→ **Action item**: Transcribe the stretch of entries below from the line with "(None, st4) =>" through the line with "match g_queue_pop_head print_queue st7 with", exactly and with both ends included; leave out all other lines.

==== Supplied records

(** * The evince job queue (shell/ev-job-queue.c)

    A shallow embedding of the job scheduler of evince and the proofs of
    its dispatch properties.

    Conventions of the embedding:
    - a [GQueue] of the source is the list of the jobs it holds, head
      first; the ten global queue pointers are the constructors of
      [GQueue] and the queues themselves are the fields of [Queues];
    - the global variables of the file are the fields of [State], and
      every function of the source takes the state as its last argument
      and returns the new one;
    - [g_assert_not_reached] aborts the process: functions that can reach
      it return a [result], whose [AssertNotReached] is the abort;
    - the calls that leave the file (the [ev_job_*_run] functions, the
      signal connection, the idle callback) are appended to the [calls]
      field in the order they are made;
    - the mutex is a critical section: a function that locks it runs its
      body in one step.  Reference counts are not part of the model. *)

From Stdlib Require Import List Bool Arith Lia Permutation.
Import ListNotations.

(** ** Jobs *)

(** Modelled from the spec: ev-jobs.h is not part of the sources.  The six
    job classes tested by the [EV_IS_JOB_*] macros are the kinds of §3. *)
Inductive EvJobKind : Type :=
| Render | Thumbnail | Load | Links | Fonts | Print.

(** Modelled from the spec: the two values of the [EvJobPriority] enum of
    ev-jobs.h (priority ∈ {High, Low} in §3). *)
Inductive EvJobPriority : Type :=
| EV_JOB_PRIORITY_LOW
| EV_JOB_PRIORITY_HIGH.

(** Modelled from the spec: the [EvJob] structure of ev-jobs.h is not part
    of the sources.  An [EvJob *] is the address of the object together
    with the two immutable attributes the file reads from it (§3): its
    kind and its mode, the [async] field.  Two pointers are equal when
    these values are. *)
Record EvJob : Type := mkJob {
  job_addr : nat;
  job_kind : EvJobKind;
  async : bool
}.

Definition EvJobKind_eq_dec (a b : EvJobKind) : {a = b} + {a <> b}.
Proof. decide equality. Defined.

Definition EvJob_eq_dec (a b : EvJob) : {a = b} + {a <> b}.
Proof. decide equality; [apply Bool.bool_dec | apply EvJobKind_eq_dec | apply Nat.eq_dec]. Defined.

Definition EV_IS_JOB_RENDER (job : EvJob) : bool :=
  match job_kind job with Render => true | _ => false end.
Definition EV_IS_JOB_THUMBNAIL (job : EvJob) : bool :=
  match job_kind job with Thumbnail => true | _ => false end.
Definition EV_IS_JOB_LOAD (job : EvJob) : bool :=
  match job_kind job with Load => true | _ => false end.
Definition EV_IS_JOB_LINKS (job : EvJob) : bool :=
  match job_kind job with Links => true | _ => false end.
Definition EV_IS_JOB_FONTS (job : EvJob) : bool :=
  match job_kind job with Fonts => true | _ => false end.
Definition EV_IS_JOB_PRINT (job : EvJob) : bool :=
  match job_kind job with Print => true | _ => false end.

(** ** Results of functions that may hit [g_assert_not_reached] *)

Inductive result (A : Type) : Type :=
| Ok (a : A)
| AssertNotReached.
Arguments Ok {A} a.
Arguments AssertNotReached {A}.

Definition bind {A B : Type} (r : result A) (k : A -> result B) : result B :=
  match r with
  | Ok a => k a
  | AssertNotReached => AssertNotReached
  end.

Notation "x <- r ;; k" := (bind r (fun x => k))
  (at level 61, r at next level, right associativity).

(** ** GLib queues, as lists *)

Module GLib.

(** [g_queue_find]: the position of the first link whose data is [job]. *)
Fixpoint g_queue_find (l : list EvJob) (job : EvJob) : option nat :=
  match l with
  | [] => None
  | x :: l' =>
      if EvJob_eq_dec x job then Some 0
      else match g_queue_find l' job with
           | Some i => Some (S i)
           | None => None
           end
  end.

(** [g_queue_delete_link]: unlink the element at a position. *)
Fixpoint g_queue_delete_link (l : list EvJob) (link : nat) : list EvJob :=
  match l, link with
  | [], _ => []
  | _ :: l', 0 => l'
  | x :: l', S i => x :: g_queue_delete_link l' i
  end.

Definition g_queue_push_tail (l : list EvJob) (job : EvJob) : list EvJob :=
  l ++ [job].

Definition g_queue_pop_head (l : list EvJob) : option EvJob * list EvJob :=
  match l with
  | [] => (None, [])
  | x :: l' => (Some x, l')
  end.

Definition g_queue_is_empty (l : list EvJob) : bool :=
  match l with [] => true | _ :: _ => false end.

End GLib.

(** ** The global state of the file *)

(** The ten queue pointers (lines 10-22). *)
Inductive GQueue : Type :=
| links_queue
| render_queue_high
| render_queue_low
| thumbnail_queue_high
| thumbnail_queue_low
| load_queue
| fonts_queue
| print_queue
| async_render_queue_high
| async_render_queue_low.

Definition GQueue_eq_dec (a b : GQueue) : {a = b} + {a <> b}.
Proof. decide equality. Defined.

(** What the ten queues hold. *)
Record Queues : Type := mkQueues {
  in_links : list EvJob;
  in_render_high : list EvJob;
  in_render_low : list EvJob;
  in_thumbnail_high : list EvJob;
  in_thumbnail_low : list EvJob;
  in_load : list EvJob;
  in_fonts : list EvJob;
  in_print : list EvJob;
  in_async_render_high : list EvJob;
  in_async_render_low : list EvJob
}.

Definition contents (q : GQueue) (qs : Queues) : list EvJob :=
  match q with
  | links_queue => in_links qs
  | render_queue_high => in_render_high qs
  | render_queue_low => in_render_low qs
  | thumbnail_queue_high => in_thumbnail_high qs
  | thumbnail_queue_low => in_thumbnail_low qs
  | load_queue => in_load qs
  | fonts_queue => in_fonts qs
  | print_queue => in_print qs
  | async_render_queue_high => in_async_render_high qs
  | async_render_queue_low => in_async_render_low qs
  end.

Definition store (q : GQueue) (l : list EvJob) (qs : Queues) : Queues :=
  let (li, rh, rl, th, tl, lo, fo, pr, ah, al) := qs in
  match q with
  | links_queue => mkQueues l rh rl th tl lo fo pr ah al
  | render_queue_high => mkQueues li l rl th tl lo fo pr ah al
  | render_queue_low => mkQueues li rh l th tl lo fo pr ah al
  | thumbnail_queue_high => mkQueues li rh rl l tl lo fo pr ah al
  | thumbnail_queue_low => mkQueues li rh rl th l lo fo pr ah al
  | load_queue => mkQueues li rh rl th tl l fo pr ah al
  | fonts_queue => mkQueues li rh rl th tl lo l pr ah al
  | print_queue => mkQueues li rh rl th tl lo fo l ah al
  | async_render_queue_high => mkQueues li rh rl th tl lo fo pr l al
  | async_render_queue_low => mkQueues li rh rl th tl lo fo pr ah l
  end.

(** The calls that leave the file. *)
Inductive Call : Type :=
| ev_job_thumbnail_run (job : EvJob)
| ev_job_links_run (job : EvJob)
| ev_job_load_run (job : EvJob)
| ev_job_render_run (job : EvJob)
| ev_job_fonts_run (job : EvJob)
| ev_job_print_run (job : EvJob)
| g_signal_connect_finished (job : EvJob)   (* job_finished_cb connected to "finished" *)
| g_idle_add_notify_finished (job : EvJob). (* notify_finished queued on the main loop *)

Definition Call_eq_dec (a b : Call) : {a = b} + {a <> b}.
Proof. decide equality; apply EvJob_eq_dec. Defined.

(** [queues] and [async_rendering] are the variables of the file.
    [calls] is the trace of outgoing calls.  [in_flight] holds the async
    jobs whose [ev_job_render_run] has been called and whose "finished"
    signal has not been emitted yet: the operations the backend is still
    working on. *)
Record State : Type := mkState {
  queues : Queues;
  async_rendering : bool;
  calls : list Call;
  in_flight : list EvJob
}.

Definition queue (q : GQueue) (st : State) : list EvJob :=
  contents q (queues st).

Definition set_queue (q : GQueue) (l : list EvJob) (st : State) : State :=
  mkState (store q l (queues st)) (async_rendering st) (calls st) (in_flight st).

Definition set_async_rendering (b : bool) (st : State) : State :=
  mkState (queues st) b (calls st) (in_flight st).

Definition call (c : Call) (st : State) : State :=
  mkState (queues st) (async_rendering st) (calls st ++ [c]) (in_flight st).

Definition set_in_flight (l : list EvJob) (st : State) : State :=
  mkState (queues st) (async_rendering st) (calls st) l.

(** Queue primitives on a queue of the state. *)
Definition g_queue_pop_head (q : GQueue) (st : State) : option EvJob * State :=
  let (job, l) := GLib.g_queue_pop_head (queue q st) in
  (job, set_queue q l st).

Definition g_queue_push_tail (q : GQueue) (job : EvJob) (st : State) : State :=
  set_queue q (GLib.g_queue_push_tail (queue q st) job) st.

Definition g_queue_is_empty (q : GQueue) (st : State) : bool :=
  GLib.g_queue_is_empty (queue q st).

(** ** The functions of the file *)

(** Lines 27-40. *)
Definition remove_job_from_queue_locked (q : GQueue) (job : EvJob) (st : State)
  : bool * State :=
  match GLib.g_queue_find (queue q st) job with
  | Some list => (true, set_queue q (GLib.g_queue_delete_link (queue q st) list) st)
  | None => (false, st)
  end.

(** Lines 42-46. *)
Definition remove_job_from_async_queue (q : GQueue) (job : EvJob) (st : State)
  : bool * State :=
  remove_job_from_queue_locked q job st.

(** Lines 48-53. *)
Definition add_job_to_async_queue (q : GQueue) (job : EvJob) (st : State) : State :=
  g_queue_push_tail q job st.

(** Lines 63-70.  The broadcast on [render_cond] changes no variable; the
    waiting worker sees it as a return of its [g_cond_wait]. *)
Definition add_job_to_queue_locked (q : GQueue) (job : EvJob) (st : State) : State :=
  g_queue_push_tail q job st.

(** The chain of class tests of lines 126-137, as the call it makes. *)
Definition run_call (job : EvJob) : list Call :=
  if EV_IS_JOB_THUMBNAIL job then [ev_job_thumbnail_run job]
  else if EV_IS_JOB_LINKS job then [ev_job_links_run job]
  else if EV_IS_JOB_LOAD job then [ev_job_load_run job]
  else if EV_IS_JOB_RENDER job then [ev_job_render_run job]
  else if EV_IS_JOB_FONTS job then [ev_job_fonts_run job]
  else if EV_IS_JOB_PRINT job then [ev_job_print_run job]
  else [].

(** Lines 111-146.  The run function of a blocking job returns when the
    work is done; the one of an async job returns at once and the job
    stays in flight until its "finished" signal. *)
Definition handle_job (job : EvJob) (st : State) : result State :=
  st1 <- (if async job then
            let st' := set_async_rendering true st in
            if EV_IS_JOB_RENDER job
            then Ok (call (g_signal_connect_finished job) st')
            else AssertNotReached
          else Ok st) ;;
  let st2 := fold_left (fun s c => call c s) (run_call job) st1 in
  let st3 := if async job then set_in_flight (in_flight st2 ++ [job]) st2 else st2 in
  Ok (if negb (async job) then call (g_idle_add_notify_finished job) st3 else st3).

(** Lines 166-204. *)
Definition search_for_jobs_unlocked (st : State) : option EvJob * State :=
  match g_queue_pop_head render_queue_high st with
  | (Some job, st') => (Some job, st')
  | (None, st1) =>
  match g_queue_pop_head thumbnail_queue_high st1 with
  | (Some job, st') => (Some job, st')
  | (None, st2) =>
  match g_queue_pop_head render_queue_low st2 with
  | (Some job, st') => (Some job, st')
  | (None, st3) =>
  match g_queue_pop_head links_queue st3 with
  | (Some job, st') => (Some job, st')
  | (None, st4) =>
  match g_queue_pop_head load_queue st4 with
  | (Some job, st') => (Some job, st')
  | (None, st5) =>
  match g_queue_pop_head thumbnail_queue_low st5 with
  | (Some job, st') => (Some job, st')
  | (None, st6) =>
  match g_queue_pop_head fonts_queue st6 with
  | (Some job, st') => (Some job, st')
  | (None, st7) =>
  match g_queue_pop_head print_queue st7 with
  | (Some job, st') => (Some job, st')
  | (None, st8) => (None, st8)
  end end end end end end end end.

========

→ **Problem solution**:
  | (None, st4) =>
  match g_queue_pop_head load_queue st4 with
  | (Some job, st') => (Some job, st')
  | (None, st5) =>
  match g_queue_pop_head thumbnail_queue_low st5 with
  | (Some job, st') => (Some job, st')
  | (None, st6) =>
  match g_queue_pop_head fonts_queue st6 with
  | (Some job, st') => (Some job, st')
  | (None, st7) =>
  match g_queue_pop_head print_queue st7 with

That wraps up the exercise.